Task directions: Using the records below, output the stretch that opens with the line containing "returns what each" and closes with the line containing "match ctx_Err w with", exactly and including both lines, with nothing more.

Dataset excerpts:
*** Begin section ***

Section retry.
Context {W A : Type}.
(** What is left until the deadline of the context, if it has one; the random source;
    and a wait, which ends with the error of a cancelled context. *)
Context (remaining : W → option Duration) (rand_Float64 : W → W * float64)
  (wait_for : Duration → W → W * option error).
Context (cfg : RetryConfig) (fn : W → W * res A).

Definition retryable (e : error) : bool := match IsRetryable cfg with Some f => f e | None => false end.
(** Too close to the deadline for a wait of [d] and another request. *)
Definition too_late (d : Duration) (w : W) : bool :=
  match remaining w with
  | Some r => (MinRemaining cfg >? 0) && (r <=? d + MinRemaining cfg)
  | None => false
  end.
(** The wait after an error: the provider's [Retry-After] or the backoff, plus jitter. *)
Definition retry_wait (backoff : Duration) (e : error) (w : W) : W * Duration :=
  let wait := match errors_as as_http e with
              | Some (_, _, after) => if after >? 0 then after else backoff
              | None => backoff
              end in
  if Jitter cfg then
    let '(w, r) := rand_Float64 w in
    (w, wait + int_of_float (float_mul (float_mul (float_of_int wait) (S754_finite false 4503599627370496 (-54))) r))
  else (w, wait).
Definition next_backoff (backoff : Duration) : Duration :=
  let b := int_of_float (float_mul (float_of_int backoff) (BackoffFactor cfg)) in
  if b >? MaxBackoff cfg then MaxBackoff cfg else b.

(** The loop of [retryLoop], with the attempts that are left.  Besides the world it
    returns what each attempt made gave, and the result: [None] is a nil result with a
    nil error. *)
Fixpoint retry_attempts (n : nat) (backoff : Duration) (w : W) : W * list (res A) * option (res A) :=
  match n with
  | O => (w, [], None)
  | S n =>
    match fn w with
    | (w, Ok v) => (w, [Ok v], Some (Ok v))
    | (w, Err e) =>
      if negb (retryable e) || too_late 0 w then (w, [Err e], Some (Err e))
      else
        match n with
        | O => (w, [Err e], Some (Err e))
        | S _ =>
          let '(w, wait) := retry_wait backoff e w in
          if too_late wait w then (w, [Err e], Some (Err e))
          else
            match wait_for wait w with
            | (w, Some cancelled) => (w, [Err e], Some (Err cancelled))
            | (w, None) =>
              let '(w, log, r) := retry_attempts n (next_backoff backoff) w in (w, Err e :: log, r)
            end
        end
    end
  end.
Definition retryLoop (w : W) : W * list (res A) * option (res A) :=
  retry_attempts (Z.to_nat (MaxRetries cfg + 1)) (InitialBackoff cfg) w.
End retry.

(** ** Fallback *)

Section models.
Context {W : Type}.
Context (ctx_Err : W → option error).

(** [FallbackModel.Request]; the constructor takes a first model, so [lastErr] is set
    when the list is used up. *)
Fixpoint fallback_request (models : list (Model W)) (lastErr : error)
    (msgs : list ModelMessage) (ms : option ModelSettings) (params : ModelRequestParameters) (w : W)
    : W * res ModelResponse :=
  match models with
  | [] => (w, Err (EWrap "all models failed, last error: " lastErr ""))
  | m :: models =>
    match ctx_Err w with
    | Some e => (w, Err (EWrap ("context cancelled before trying model " +:+ go_quote (ModelName m) +:+ ": ") e ""))
    | None =>
      match Request m msgs ms params w with
      | (w, Ok resp) => (w, Ok resp)
      | (w, Err e) => fallback_request models e msgs ms params w
      end
    end
  end.
Definition NewFallbackModel (primary : Model W) (fallbacks : list (Model W)) : Model W :=
  MkModel (fallback_request (primary :: fallbacks) (ENew "")) (ModelName primary +:+ "+fallback").

(** ** Routing *)

Definition last_user_prompt (ps : list RequestPart) : option string :=
  head (omap (λ p, match p with UserPromptPart c => Some c | _ => None end) (rev ps)).
Definition extractLastUserPrompt (msgs : list ModelMessage) : string :=
  default "" (head (omap (λ m, match m with
    | ModelRequest ps => last_user_prompt ps | Response _ => None end) (rev msgs))).

(** A router with a state of its own; [NewRouterModel] threads it through. *)
Definition Router (R : Type) := string → R → R * res (Model W).
Definition router_request {R} (route : Router R) (msgs : list ModelMessage) (ms : option ModelSettings)
    (params : ModelRequestParameters) (rw : R * W) : (R * W) * res ModelResponse :=
  let '(r, w) := rw in
  match route (extractLastUserPrompt msgs) r with
  | (r, Err e) => ((r, w), Err (EWrap "router: " e ""))
  | (r, Ok m) => let '(w, out) := Request m msgs ms params w in ((r, w), out)
  end.

Definition ClassifierRouter (models : gmap string (Model W)) (classify : string → string) : Router unit :=
  λ prompt r,
    (r, match models !! classify prompt with
        | Some m => Ok m
        | None => Err (ENew ("classifier returned unknown key " +:+ go_quote (classify prompt)))
        end).
Definition ThresholdRouter (simple complex : Model W) (threshold : Z) : Router unit := λ prompt r,
  (r, Ok (if strlen prompt >? threshold then complex else simple)).

(** The counter is an atomic unsigned integer of 64 bits. *)
Definition RoundRobinRouter (models : list (Model W)) : Router Z := λ _ idx,
  match models with
  | [] => (idx, Err (ENew "round robin: no models configured"))
  | _ =>
    let next := (idx + 1) mod 2 ^ 64 in
    let i := (next - 1) mod 2 ^ 64 in
    (next, match models !! Z.to_nat (i mod Z.of_nat (length models)) with
           | Some m => Ok m
           | None => Err (ENew "index out of range")
           end)
  end.
End models.

(** ** Caching

    A cached response is a pointer: the cache hands out the object it stored, so the
    objects live in a heap and the cache holds addresses.  [cacheKey] is the hash of
    cache_key.go over SHA-256. *)

Record MemoryCache := MkMemoryCache {
  mc_entries : gmap string (nat * Time);
  mc_ttl : Duration;
}.
#[export] Instance MemoryCache_eta : RecordEta MemoryCache := λ c, MkMemoryCache (mc_entries c) (mc_ttl c).
Definition NewMemoryCache : MemoryCache := MkMemoryCache ∅ 0.
Definition NewMemoryCacheWithTTL (ttl : Duration) : MemoryCache := MkMemoryCache ∅ ttl.

(** [Get] removes an entry that has expired. *)
Definition cache_Get (key : string) (now : Time) (c : MemoryCache) : MemoryCache * option nat :=
  match mc_entries c !! key with
  | None => (c, None)
  | Some (p, createdAt) =>
    if (mc_ttl c >? 0) && (now - createdAt >? mc_ttl c) then (c <| mc_entries ::= delete key |>, None)
    else (c, Some p)
  end.
Definition cache_Set (key : string) (p : nat) (now : Time) (c : MemoryCache) : MemoryCache :=
  c <| mc_entries ::= <[key := (p, now)]> |>.

Inductive CacheEvent := CacheEventHit (key modelName : string) | CacheEventMiss (key modelName : string).

Section cached.
Context {W : Type}.
Context (now : W → Time).
Context (cacheKey : string → list ModelMessage → option ModelSettings → ModelRequestParameters → res string).
Context (m : Model W).

Record CacheState := MkCacheState {
  cs_heap : list ModelResponse;
  cs_cache : MemoryCache;
  cs_events : list CacheEvent;
  cs_world : W;
}.

(** [CachedModel.Request] returns the address of a response. *)
Definition cached_request (msgs : list ModelMessage) (ms : option ModelSettings) (params : ModelRequestParameters)
    (s : CacheState) : CacheState * res nat :=
  match cacheKey (ModelName m) msgs ms params with
  | Err _ =>
    match Request m msgs ms params (cs_world s) with
    | (w, Err e) => (MkCacheState (cs_heap s) (cs_cache s) (cs_events s) w, Err e)
    | (w, Ok resp) =>
      (MkCacheState (cs_heap s ++ [resp]) (cs_cache s) (cs_events s) w, Ok (length (cs_heap s)))
    end
  | Ok key =>
    let '(c, hit) := cache_Get key (now (cs_world s)) (cs_cache s) in
    match hit with
    | Some p => (MkCacheState (cs_heap s) c (cs_events s ++ [CacheEventHit key (ModelName m)]) (cs_world s), Ok p)
    | None =>
      let events := cs_events s ++ [CacheEventMiss key (ModelName m)] in
      match Request m msgs ms params (cs_world s) with
      | (w, Err e) => (MkCacheState (cs_heap s) c events w, Err e)
      | (w, Ok resp) =>
        let p := length (cs_heap s) in
        (MkCacheState (cs_heap s ++ [resp]) (cache_Set key p (now w) c) events w, Ok p)
      end
    end
  end.

(** A response interceptor of the agent writes through the pointer it is given. *)
Definition intercept_at (p : nat) (r : InterceptResult) (s : CacheState) : CacheState :=
  MkCacheState (alter (λ resp, intercepted_parts resp r) p (cs_heap s)) (cs_cache s) (cs_events s) (cs_world s).
End cached.
Arguments CacheState : clear implicits.

(** ** What the wrappers guarantee *)

Section retry_safety.
Context {W A : Type}.
Context (remaining : W → option Duration) (rand_Float64 : W → W * float64)
  (wait_for : Duration → W → W * option error).
Context (cfg : RetryConfig) (fn : W → W * res A).
Local Abbreviation retry_attempts := (retry_attempts remaining rand_Float64 wait_for cfg fn).
Local Abbreviation retryLoop := (retryLoop remaining rand_Float64 wait_for cfg fn).

(** An attempt that is followed by another. *)
Definition retried (r : res A) : Prop := ∃ e, r = Err e ∧ retryable cfg e = true.

Lemma retry_attempts_spec n backoff w w' log r :
  retry_attempts n backoff w = (w', log, r) →
  (length log ≤ n)%nat ∧ (n = 0%nat ↔ r = None) ∧
  (∀ v, r = Some (Ok v) ↔ last log = Some (Ok v)) ∧
  Forall retried (removelast log) ∧ (n ≠ 0%nat → log ≠ []).
Proof.
  revert backoff w w' log r. induction n as [|n IH]; intros backoff w w' log r; cbn [ModelUtil.retry_attempts].
  { intros [= <- <- <-]. split_and!; try done. }
  assert (∀ (e : error) (r0 : res A) w0, (∀ v, r0 ≠ Ok v) → (w0, [Err e], Some r0) = (w', log, r) →
    (length log ≤ S n)%nat ∧ (S n = 0%nat ↔ r = None) ∧ (∀ v, r = Some (Ok v) ↔ last log = Some (Ok v)) ∧
    Forall retried (removelast log) ∧ (S n ≠ 0%nat → log ≠ [])) as Hend.
  { intros e r0 w0 Hr [= <- <- <-]. cbn. split_and!; try done; try lia; try by constructor.
    intros v. split; [|done]. intros [= ->]. by destruct (Hr v). }
  destruct (fn w) as [w1 [v|e]].
  { intros [= <- <- <-]. cbn. split_and!; try done; try lia; try by constructor. }
  destruct (retryable cfg e) eqn:Hre; cbn [negb orb]; [|by apply Hend].
  destruct (too_late remaining cfg 0 w1); [by apply Hend|]. destruct n as [|n]; [by apply Hend|].
  destruct (retry_wait rand_Float64 cfg backoff e w1) as [w2 wt].
  destruct (too_late remaining cfg wt w2); [by apply Hend|].
  destruct (wait_for wt w2) as [w3 [ce|]]; [by apply Hend|].
  destruct (retry_attempts (S n) (next_backoff cfg backoff) w3) as [[w4 log'] r'] eqn:E.
  apply IH in E as (Hl & Hn & Hv & Hf & Hne). intros [= <- <- <-].
  destruct log' as [|x log']; [by destruct (Hne ltac:(done))|]. split_and!; try done.
  - cbn in *. lia.
  - split; [done|]. intros ->. by destruct Hn as [_ Hn]; specialize (Hn eq_refl).
  - change (removelast (Err e :: x :: log')) with (@Err A e :: removelast (x :: log')).
    constructor; [by exists e|done].
Qed.

(** With no deadline and no cancellation, the loop gives up only on an error that is
    not to be retried or when the attempts are used up. *)
Lemma retry_attempts_gives_up n backoff w w' log e :
  (∀ w, remaining w = None) → (∀ d w, (wait_for d w).2 = None) →
  retry_attempts n backoff w = (w', log, Some (Err e)) →
  last log = Some (Err e) ∧ (retryable cfg e = false ∨ length log = n).
Proof.
  intros Hrem Hwait. revert backoff w w' log. induction n as [|n IH]; intros backoff w w' log;
    cbn [ModelUtil.retry_attempts]; [done|].
  destruct (fn w) as [w1 [v|e1]]; [done|]. unfold too_late. rewrite Hrem.
  destruct (retryable cfg e1) eqn:Hre; cbn [negb orb]; [|intros [= <- <- <-]; auto].
  destruct n as [|n]; [intros [= <- <- <-]; auto|].
  destruct (retry_wait rand_Float64 cfg backoff e1 w1) as [w2 wt]. rewrite Hrem. specialize (Hwait wt w2).
  destruct (wait_for wt w2) as [w3 c]. cbn in Hwait. subst c.
  destruct (retry_attempts (S n) (next_backoff cfg backoff) w3) as [[w4 log'] r'] eqn:E. intros [= <- <- ->].
  apply IH in E as [Hl Hd]. destruct log' as [|x log']; [done|]. split; [done|].
  destruct Hd as [Hd|Hd]; [by left|]. right. cbn in *. lia.
Qed.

*** End section ***

Solution:
    returns what each attempt made gave, and the result: [None] is a nil result with a
    nil error. *)
Fixpoint retry_attempts (n : nat) (backoff : Duration) (w : W) : W * list (res A) * option (res A) :=
  match n with
  | O => (w, [], None)
  | S n =>
    match fn w with
    | (w, Ok v) => (w, [Ok v], Some (Ok v))
    | (w, Err e) =>
      if negb (retryable e) || too_late 0 w then (w, [Err e], Some (Err e))
      else
        match n with
        | O => (w, [Err e], Some (Err e))
        | S _ =>
          let '(w, wait) := retry_wait backoff e w in
          if too_late wait w then (w, [Err e], Some (Err e))
          else
            match wait_for wait w with
            | (w, Some cancelled) => (w, [Err e], Some (Err cancelled))
            | (w, None) =>
              let '(w, log, r) := retry_attempts n (next_backoff backoff) w in (w, Err e :: log, r)
            end
        end
    end
  end.
Definition retryLoop (w : W) : W * list (res A) * option (res A) :=
  retry_attempts (Z.to_nat (MaxRetries cfg + 1)) (InitialBackoff cfg) w.
End retry.

(** ** Fallback *)

Section models.
Context {W : Type}.
Context (ctx_Err : W → option error).

(** [FallbackModel.Request]; the constructor takes a first model, so [lastErr] is set
    when the list is used up. *)
Fixpoint fallback_request (models : list (Model W)) (lastErr : error)
    (msgs : list ModelMessage) (ms : option ModelSettings) (params : ModelRequestParameters) (w : W)
    : W * res ModelResponse :=
  match models with
  | [] => (w, Err (EWrap "all models failed, last error: " lastErr ""))
  | m :: models =>
    match ctx_Err w with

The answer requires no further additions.